Under both federal regulations and state law, a lender cannot file the notice of
default until after it has had a discussion in person with a borrower to discuss options for
the avoidance of foreclosure; as a result, a borrower may forestall the foreclosure process
before the sale until this meeting in person has taken place. (Pfeifer v. Countrywide Home
Loans, Inc. (2012) 211 Cal.App.4th 1250, 1264, 1267-1268 (Pfeifer) [federal regulations
create condition precedent of a meeting in person to discuss default before initiation of
foreclosure proceedings on federally insured loans]; Mabry v. Superior Court (2010)
185 Cal.App.4th 208, 217, 223, 225 (Mabry) [issuing writ six days before trustee sale for
failure to comply with similar state law]; see Stebley v. Litton Loan Servicing, LLP (2011)

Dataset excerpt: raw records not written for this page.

(** Where the index of a valid request goes.  A path that is given and
    not blank wins over the directory and the name; otherwise the name is
    sanitized and put under the directory.  A valid request never gets
    ["Missing base_dir/db_name"]: what is left to fail is the name, with
    [HTTPException(400, "Invalid db_name")] when it has no letter and no
    digit, and the computation of the path. *)
Theorem resolve_create_db_path_valid (payload : CreateIndexRequest) :
  CreateIndexRequest_errors payload = [] ->
  _resolve_create_db_path path_under payload
    <> Err (HTTPException 400 "Missing base_dir/db_name")
  /\ match not_blank (create_db_path payload) with
     | Some db_path =>
         _resolve_create_db_path path_under payload = _normalize_db_path db_path
     | None =>
         exists base_dir db_name,
           create_base_dir payload = Some base_dir
           /\ create_db_name payload = Some db_name
           /\ match Name._safe_db_name (Name.lit db_name) with
              | Ok safe_name =>
                  _resolve_create_db_path path_under payload
                  = (joined <- path_under base_dir (text_of safe_name) ;;
                     _normalize_db_path joined)
                  /\ filter (fun c => Name.is_alnum c = true) safe_name
                     = filter (fun c => Name.is_alnum c = true) (Name.lit db_name)
              | Err _ =>
                  _resolve_create_db_path path_under payload
                  = Err (HTTPException 400 "Invalid db_name")
                  /\ filter (fun c => Name.is_alnum c = true) (Name.lit db_name)
                     = []
              end
     end.
Proof.
  intros Hv. apply CreateIndexRequest_errors_nil in Hv as [_ Hloc].
  unfold validate_location in Hloc. unfold _resolve_create_db_path.
  destruct (not_blank (create_db_path payload)) as [db_path|].
  { split; [|reflexivity]. intros E.
    apply _normalize_db_path_raises in E as [exception E]. discriminate E. }
  destruct (not_blank (create_base_dir payload)) as [base_dir|] eqn:Hb;
    [|discriminate].
  destruct (not_blank (create_db_name payload)) as [db_name|] eqn:Hn;
    [|discriminate].
  rewrite (not_blank_not_empty _ _ Hb), (not_blank_not_empty _ _ Hn).
  pose proof (NameMore.filter_alnum_sanitized (Name.lit db_name)) as Hal.
  split.
  - unfold Name._safe_db_name.
    destruct (Name.strip Name.is_sep
                (Name.re_sub (Name.strip Name.isspace (Name.lit db_name))))
      as [|c safe]; simpl; [discriminate|].
    destruct (path_under base_dir (text_of (c :: safe))) as [joined|e] eqn:Hj;
      simpl; intros E.
    + apply _normalize_db_path_raises in E as [exception E]. discriminate E.
    + injection E as ->.
      apply path_under_raises in Hj as [exception Hj]. discriminate Hj.
  - exists base_dir, db_name.
    split; [exact (not_blank_given _ _ Hb)|].
    split; [exact (not_blank_given _ _ Hn)|].
    unfold Name._safe_db_name.
    destruct (Name.strip Name.is_sep
                (Name.re_sub (Name.strip Name.isspace (Name.lit db_name))))
      as [|c safe]; simpl.
    + split; [reflexivity|]. rewrite <- Hal. reflexivity.
    + split; [reflexivity | exact Hal].
Qed.

Lemma meta_metric_created dimension metric :
  meta_metric (created_meta dimension metric) = Ok metric.
Proof. destruct metric; reflexivity. Qed.

(** What a [create_index] that completes leaves. *)
Lemma create_index_commits payload dk db_file_text :
  _resolve_create_db_path path_under payload = Ok db_file_text ->
  db_file dk = None \/ create_overwrite payload = true ->
  let dimension := Z.to_nat (create_dimension payload) in
  create_index path_under create_io_ok payload dk
  = ({| db_file :=
          Some (Holds (IDMap2 (_new_index dimension (create_metric payload))));
        meta_file :=
          Some (Holds (JDict (created_meta (create_dimension payload)
                                (create_metric payload)))) |},
     Ok {| info_db_path := db_file_text;
           info_total := 0;
           info_metric := create_metric payload;
           info_dimension := dimension |}).
Proof.
  intros Hres Hfree. unfold create_index. rewrite Hres.
  destruct Hfree as [Hnone|Hover].
  - rewrite Hnone. reflexivity.
  - rewrite Hover. destruct (db_file dk); reflexivity.
Qed.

202 Cal.App.4th 522, 526.) However, Mabry specifically held that failure to comply with
the enforceable presale prerequisite to a default notice under state law does not raise “any
cloud on title” after a trustee’s sale, because it otherwise would run afoul of federal
preemption. (Mabry, at pp. 214, 235; accord, Stebley, at p. 526 [“[a]fter the sale,” state
law does not provide any relief and does not excuse tender requirement].) Pfeifer
reached the same conclusion in connection with the federal regulations, holding that a
4 The Supreme Court has decided to wade into these waters. (Yvanova v. New Century
Mortgage Corp. (2014) 226 Cal.App.4th 495, review granted Aug. 27, 2014, S218973.)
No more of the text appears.